# Directions
Could you copy every line in the listing below that has the word "focusControl"?

# Data for analysis
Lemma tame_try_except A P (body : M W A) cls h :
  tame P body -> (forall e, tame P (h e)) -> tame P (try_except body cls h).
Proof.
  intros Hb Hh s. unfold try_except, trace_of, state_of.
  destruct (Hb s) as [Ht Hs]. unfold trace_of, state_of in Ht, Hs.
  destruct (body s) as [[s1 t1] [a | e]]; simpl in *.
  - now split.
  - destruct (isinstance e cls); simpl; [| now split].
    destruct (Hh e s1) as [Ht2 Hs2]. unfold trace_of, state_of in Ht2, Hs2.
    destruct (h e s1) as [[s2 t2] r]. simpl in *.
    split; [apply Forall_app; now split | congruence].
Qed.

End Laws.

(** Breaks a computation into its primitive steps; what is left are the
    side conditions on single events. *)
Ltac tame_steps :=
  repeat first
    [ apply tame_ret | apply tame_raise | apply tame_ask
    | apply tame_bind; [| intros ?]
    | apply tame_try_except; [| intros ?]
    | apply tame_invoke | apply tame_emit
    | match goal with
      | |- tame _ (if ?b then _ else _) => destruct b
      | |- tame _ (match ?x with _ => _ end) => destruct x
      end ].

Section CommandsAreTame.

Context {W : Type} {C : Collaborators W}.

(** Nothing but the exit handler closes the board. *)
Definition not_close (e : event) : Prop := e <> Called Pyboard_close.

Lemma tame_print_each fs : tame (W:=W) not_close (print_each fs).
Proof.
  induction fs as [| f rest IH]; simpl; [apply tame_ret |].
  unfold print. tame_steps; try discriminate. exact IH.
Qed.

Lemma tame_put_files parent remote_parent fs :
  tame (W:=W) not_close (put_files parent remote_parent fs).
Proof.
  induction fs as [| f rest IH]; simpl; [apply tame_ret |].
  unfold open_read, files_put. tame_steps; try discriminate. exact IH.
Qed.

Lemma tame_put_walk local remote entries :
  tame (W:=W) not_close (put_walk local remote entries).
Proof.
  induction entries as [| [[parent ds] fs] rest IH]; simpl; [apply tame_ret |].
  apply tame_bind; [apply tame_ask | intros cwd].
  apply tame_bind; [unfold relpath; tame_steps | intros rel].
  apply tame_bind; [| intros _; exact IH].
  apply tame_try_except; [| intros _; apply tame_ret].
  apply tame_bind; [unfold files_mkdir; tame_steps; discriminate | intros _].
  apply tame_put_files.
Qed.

---

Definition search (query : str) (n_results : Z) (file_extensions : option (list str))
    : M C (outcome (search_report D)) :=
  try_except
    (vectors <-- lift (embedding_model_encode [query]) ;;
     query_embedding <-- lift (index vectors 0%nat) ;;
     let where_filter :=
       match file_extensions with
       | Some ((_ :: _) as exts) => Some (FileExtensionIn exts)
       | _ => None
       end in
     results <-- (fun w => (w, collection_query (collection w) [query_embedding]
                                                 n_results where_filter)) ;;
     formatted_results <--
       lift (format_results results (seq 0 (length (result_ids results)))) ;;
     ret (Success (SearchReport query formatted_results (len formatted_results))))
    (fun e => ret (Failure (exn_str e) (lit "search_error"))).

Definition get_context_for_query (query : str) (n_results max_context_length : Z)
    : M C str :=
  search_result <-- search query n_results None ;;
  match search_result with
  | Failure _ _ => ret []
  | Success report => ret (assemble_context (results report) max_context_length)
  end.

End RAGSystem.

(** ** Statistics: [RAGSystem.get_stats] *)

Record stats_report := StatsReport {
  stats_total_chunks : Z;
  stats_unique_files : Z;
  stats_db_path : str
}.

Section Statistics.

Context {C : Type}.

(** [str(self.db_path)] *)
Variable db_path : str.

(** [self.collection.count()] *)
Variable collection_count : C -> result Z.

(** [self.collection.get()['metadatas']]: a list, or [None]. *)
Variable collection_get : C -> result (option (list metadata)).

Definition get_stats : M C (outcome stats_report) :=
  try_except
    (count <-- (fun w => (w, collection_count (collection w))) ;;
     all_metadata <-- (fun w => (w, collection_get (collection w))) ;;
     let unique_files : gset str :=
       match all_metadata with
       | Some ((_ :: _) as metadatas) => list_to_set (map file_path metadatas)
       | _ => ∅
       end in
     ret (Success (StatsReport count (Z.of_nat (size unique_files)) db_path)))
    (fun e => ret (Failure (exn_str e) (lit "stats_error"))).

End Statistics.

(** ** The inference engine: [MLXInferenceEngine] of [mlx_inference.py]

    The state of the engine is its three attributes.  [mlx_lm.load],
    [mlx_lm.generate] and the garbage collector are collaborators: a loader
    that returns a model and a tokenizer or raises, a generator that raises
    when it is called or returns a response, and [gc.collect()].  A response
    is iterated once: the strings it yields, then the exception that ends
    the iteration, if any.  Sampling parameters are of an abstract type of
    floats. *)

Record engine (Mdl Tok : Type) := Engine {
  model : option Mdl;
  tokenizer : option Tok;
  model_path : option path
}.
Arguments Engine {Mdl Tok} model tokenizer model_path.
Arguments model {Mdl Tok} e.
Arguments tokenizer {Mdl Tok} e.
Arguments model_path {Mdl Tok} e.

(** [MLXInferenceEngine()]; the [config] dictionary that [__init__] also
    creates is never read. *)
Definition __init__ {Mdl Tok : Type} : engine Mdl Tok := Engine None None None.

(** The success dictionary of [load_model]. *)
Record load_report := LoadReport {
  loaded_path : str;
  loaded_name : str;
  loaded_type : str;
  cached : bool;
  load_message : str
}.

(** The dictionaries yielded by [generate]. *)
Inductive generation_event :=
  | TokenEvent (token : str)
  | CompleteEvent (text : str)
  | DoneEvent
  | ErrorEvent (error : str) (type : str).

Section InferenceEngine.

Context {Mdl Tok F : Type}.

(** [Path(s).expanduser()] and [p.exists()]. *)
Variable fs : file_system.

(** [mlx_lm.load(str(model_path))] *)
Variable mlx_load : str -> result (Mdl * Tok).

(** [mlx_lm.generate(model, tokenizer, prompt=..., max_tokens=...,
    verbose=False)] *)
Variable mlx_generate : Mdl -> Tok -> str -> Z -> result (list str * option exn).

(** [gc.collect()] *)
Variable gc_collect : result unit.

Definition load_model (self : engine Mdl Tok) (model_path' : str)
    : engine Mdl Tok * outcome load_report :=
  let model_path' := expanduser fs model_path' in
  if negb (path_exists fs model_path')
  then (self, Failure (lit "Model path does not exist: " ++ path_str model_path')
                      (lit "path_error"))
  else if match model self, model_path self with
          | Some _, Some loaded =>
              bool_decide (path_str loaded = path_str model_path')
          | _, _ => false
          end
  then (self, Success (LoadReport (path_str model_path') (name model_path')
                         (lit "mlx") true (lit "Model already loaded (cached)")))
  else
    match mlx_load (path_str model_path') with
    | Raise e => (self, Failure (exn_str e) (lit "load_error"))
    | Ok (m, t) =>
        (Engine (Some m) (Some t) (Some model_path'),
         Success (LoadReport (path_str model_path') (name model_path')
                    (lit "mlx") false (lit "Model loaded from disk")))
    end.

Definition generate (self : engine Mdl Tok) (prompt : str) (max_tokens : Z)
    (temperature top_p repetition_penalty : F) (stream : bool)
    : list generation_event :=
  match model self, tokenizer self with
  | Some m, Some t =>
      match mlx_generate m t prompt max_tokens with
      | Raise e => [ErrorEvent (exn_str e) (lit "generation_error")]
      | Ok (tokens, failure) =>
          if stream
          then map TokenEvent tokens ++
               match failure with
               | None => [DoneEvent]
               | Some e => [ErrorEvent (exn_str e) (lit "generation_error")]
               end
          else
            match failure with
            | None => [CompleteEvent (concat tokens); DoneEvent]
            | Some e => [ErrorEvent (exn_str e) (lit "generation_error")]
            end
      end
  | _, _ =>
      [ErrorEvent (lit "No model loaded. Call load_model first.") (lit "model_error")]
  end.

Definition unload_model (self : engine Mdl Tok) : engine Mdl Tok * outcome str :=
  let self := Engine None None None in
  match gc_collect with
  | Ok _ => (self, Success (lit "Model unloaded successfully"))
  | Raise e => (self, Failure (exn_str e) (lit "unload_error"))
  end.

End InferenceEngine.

==

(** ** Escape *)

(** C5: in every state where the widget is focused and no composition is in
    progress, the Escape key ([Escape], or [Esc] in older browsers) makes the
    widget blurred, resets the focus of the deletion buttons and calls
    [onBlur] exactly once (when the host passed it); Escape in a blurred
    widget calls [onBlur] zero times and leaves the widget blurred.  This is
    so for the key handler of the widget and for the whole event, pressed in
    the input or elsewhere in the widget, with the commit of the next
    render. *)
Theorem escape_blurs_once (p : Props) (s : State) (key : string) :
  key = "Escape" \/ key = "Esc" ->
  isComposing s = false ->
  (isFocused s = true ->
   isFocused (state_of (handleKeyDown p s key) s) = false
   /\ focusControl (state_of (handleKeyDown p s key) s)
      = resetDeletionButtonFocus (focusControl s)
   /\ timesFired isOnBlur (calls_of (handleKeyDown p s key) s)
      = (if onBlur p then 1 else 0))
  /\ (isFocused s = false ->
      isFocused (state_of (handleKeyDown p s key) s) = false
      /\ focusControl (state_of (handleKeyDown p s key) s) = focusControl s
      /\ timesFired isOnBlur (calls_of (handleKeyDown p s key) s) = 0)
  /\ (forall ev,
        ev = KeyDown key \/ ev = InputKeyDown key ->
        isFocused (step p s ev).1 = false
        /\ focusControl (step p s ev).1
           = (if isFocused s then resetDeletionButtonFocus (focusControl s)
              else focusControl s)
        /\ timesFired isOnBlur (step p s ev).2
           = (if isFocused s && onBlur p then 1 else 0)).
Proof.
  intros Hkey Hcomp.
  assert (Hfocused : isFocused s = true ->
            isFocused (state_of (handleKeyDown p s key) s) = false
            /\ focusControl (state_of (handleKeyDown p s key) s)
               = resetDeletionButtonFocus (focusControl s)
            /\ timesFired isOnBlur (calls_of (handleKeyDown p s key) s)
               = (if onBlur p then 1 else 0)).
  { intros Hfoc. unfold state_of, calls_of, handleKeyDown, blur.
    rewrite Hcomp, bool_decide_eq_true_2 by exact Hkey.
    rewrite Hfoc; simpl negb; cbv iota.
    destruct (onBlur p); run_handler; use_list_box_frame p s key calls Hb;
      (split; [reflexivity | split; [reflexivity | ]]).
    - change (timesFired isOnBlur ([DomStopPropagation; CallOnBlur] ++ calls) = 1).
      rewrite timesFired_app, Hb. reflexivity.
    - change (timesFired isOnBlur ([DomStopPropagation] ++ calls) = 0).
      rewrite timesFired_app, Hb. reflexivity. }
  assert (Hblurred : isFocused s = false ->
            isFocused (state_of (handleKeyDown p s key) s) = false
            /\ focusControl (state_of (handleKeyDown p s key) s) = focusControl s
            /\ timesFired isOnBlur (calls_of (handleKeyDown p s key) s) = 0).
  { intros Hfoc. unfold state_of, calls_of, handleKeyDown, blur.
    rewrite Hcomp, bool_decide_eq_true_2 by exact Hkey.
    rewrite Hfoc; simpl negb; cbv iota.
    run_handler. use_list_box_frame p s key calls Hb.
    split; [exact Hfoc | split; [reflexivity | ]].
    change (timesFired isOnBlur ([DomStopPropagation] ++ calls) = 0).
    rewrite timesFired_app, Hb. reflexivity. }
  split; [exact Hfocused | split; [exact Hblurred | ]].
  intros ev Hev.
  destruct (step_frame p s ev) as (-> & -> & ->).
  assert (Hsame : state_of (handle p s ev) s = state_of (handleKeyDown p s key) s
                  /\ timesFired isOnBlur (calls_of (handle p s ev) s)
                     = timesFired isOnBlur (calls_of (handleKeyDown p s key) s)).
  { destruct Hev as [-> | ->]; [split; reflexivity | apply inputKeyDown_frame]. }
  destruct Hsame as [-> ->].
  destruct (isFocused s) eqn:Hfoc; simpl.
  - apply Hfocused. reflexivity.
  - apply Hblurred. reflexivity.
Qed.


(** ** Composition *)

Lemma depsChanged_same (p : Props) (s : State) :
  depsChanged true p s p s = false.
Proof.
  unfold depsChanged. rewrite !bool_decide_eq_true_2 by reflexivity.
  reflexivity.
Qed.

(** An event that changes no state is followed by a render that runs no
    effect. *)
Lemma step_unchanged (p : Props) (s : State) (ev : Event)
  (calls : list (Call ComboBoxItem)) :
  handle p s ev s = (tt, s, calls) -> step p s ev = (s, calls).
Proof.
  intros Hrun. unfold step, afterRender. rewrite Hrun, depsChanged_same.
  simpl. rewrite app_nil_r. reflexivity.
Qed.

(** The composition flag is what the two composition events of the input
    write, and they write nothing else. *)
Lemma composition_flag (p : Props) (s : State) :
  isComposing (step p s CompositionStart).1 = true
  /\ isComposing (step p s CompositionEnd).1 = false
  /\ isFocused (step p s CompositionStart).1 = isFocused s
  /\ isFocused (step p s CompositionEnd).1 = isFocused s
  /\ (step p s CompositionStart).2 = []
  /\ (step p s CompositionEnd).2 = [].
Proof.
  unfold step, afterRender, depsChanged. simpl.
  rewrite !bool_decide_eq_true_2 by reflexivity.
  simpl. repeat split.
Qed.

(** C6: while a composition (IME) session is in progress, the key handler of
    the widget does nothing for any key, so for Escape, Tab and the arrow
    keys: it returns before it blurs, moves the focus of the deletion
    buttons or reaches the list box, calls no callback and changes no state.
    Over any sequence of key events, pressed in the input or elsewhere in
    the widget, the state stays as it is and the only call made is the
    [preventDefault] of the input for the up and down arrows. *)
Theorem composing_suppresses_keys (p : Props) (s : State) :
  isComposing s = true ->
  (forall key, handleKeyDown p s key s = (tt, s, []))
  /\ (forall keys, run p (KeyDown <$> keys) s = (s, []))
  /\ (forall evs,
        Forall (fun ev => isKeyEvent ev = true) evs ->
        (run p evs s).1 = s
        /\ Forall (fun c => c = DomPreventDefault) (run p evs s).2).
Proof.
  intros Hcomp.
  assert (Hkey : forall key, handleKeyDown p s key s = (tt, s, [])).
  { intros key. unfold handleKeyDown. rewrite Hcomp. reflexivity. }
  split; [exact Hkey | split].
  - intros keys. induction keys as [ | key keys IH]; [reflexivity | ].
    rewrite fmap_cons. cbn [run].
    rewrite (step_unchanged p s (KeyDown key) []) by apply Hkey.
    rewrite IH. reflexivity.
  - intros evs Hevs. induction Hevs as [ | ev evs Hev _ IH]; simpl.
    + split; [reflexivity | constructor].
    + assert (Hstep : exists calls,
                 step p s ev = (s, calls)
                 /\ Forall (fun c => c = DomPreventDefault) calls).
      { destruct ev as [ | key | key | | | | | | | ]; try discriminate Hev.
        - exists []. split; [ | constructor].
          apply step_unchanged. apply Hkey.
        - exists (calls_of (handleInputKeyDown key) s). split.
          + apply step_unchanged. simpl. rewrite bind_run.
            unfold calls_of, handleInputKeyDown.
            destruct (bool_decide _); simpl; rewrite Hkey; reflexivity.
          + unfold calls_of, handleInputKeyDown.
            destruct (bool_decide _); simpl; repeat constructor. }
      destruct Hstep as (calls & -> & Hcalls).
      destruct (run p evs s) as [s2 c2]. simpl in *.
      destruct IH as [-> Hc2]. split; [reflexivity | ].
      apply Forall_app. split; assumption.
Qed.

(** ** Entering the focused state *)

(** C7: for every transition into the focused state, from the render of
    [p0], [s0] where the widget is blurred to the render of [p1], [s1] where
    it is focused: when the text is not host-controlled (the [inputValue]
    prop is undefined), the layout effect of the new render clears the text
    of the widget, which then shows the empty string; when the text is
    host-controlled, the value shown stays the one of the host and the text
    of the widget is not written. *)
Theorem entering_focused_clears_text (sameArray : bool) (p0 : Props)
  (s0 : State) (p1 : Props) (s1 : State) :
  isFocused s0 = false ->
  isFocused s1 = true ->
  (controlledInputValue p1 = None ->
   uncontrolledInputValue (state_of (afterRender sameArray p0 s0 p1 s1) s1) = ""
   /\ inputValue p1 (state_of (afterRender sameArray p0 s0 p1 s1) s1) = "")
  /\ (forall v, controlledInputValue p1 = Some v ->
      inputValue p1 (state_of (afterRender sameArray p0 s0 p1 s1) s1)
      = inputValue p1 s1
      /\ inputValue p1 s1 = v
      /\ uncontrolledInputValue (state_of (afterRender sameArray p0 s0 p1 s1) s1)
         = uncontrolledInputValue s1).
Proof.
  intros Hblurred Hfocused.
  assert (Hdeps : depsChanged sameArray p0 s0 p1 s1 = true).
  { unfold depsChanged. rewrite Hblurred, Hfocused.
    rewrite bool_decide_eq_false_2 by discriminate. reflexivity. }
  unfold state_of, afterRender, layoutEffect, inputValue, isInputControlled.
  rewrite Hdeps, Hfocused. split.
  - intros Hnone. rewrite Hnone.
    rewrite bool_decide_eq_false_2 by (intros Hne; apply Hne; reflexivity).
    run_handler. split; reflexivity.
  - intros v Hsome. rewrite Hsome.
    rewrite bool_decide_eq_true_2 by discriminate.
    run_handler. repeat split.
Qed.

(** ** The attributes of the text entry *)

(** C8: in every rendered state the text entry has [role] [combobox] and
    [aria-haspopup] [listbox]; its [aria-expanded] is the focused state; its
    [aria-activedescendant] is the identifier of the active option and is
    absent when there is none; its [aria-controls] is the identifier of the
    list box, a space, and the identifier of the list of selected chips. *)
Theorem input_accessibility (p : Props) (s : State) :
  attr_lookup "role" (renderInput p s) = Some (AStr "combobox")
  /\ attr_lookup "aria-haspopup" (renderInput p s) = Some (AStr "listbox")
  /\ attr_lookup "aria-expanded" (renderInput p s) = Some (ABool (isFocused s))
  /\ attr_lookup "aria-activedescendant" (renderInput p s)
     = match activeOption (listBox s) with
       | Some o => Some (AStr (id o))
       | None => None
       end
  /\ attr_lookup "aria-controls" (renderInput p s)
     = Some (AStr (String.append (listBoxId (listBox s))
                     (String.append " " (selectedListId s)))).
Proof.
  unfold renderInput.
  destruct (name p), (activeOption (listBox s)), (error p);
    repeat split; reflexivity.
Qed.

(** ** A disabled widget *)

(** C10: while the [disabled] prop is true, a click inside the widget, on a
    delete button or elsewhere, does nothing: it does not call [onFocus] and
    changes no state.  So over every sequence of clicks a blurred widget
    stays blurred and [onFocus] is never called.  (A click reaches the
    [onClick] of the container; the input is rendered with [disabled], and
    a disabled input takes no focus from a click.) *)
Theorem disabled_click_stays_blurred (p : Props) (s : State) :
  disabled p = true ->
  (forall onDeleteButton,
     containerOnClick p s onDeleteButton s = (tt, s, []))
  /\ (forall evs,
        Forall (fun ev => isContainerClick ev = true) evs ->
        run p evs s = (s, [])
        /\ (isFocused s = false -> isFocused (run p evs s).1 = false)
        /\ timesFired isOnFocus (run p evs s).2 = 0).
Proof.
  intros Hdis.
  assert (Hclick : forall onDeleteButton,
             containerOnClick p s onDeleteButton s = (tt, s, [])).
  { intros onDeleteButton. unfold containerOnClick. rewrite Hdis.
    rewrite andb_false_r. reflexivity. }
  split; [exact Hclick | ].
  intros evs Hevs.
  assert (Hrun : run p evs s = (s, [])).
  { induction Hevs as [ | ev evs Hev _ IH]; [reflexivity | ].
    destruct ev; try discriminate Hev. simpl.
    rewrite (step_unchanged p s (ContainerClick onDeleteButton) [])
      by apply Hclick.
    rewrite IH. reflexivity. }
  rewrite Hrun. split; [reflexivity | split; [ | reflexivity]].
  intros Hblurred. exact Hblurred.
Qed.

# Output for this task
   /\ focusControl (state_of (handleKeyDown p s key) s)
      = resetDeletionButtonFocus (focusControl s)
      /\ focusControl (state_of (handleKeyDown p s key) s) = focusControl s
        /\ focusControl (step p s ev).1
           = (if isFocused s then resetDeletionButtonFocus (focusControl s)
              else focusControl s)
            /\ focusControl (state_of (handleKeyDown p s key) s)
               = resetDeletionButtonFocus (focusControl s)
            /\ focusControl (state_of (handleKeyDown p s key) s) = focusControl s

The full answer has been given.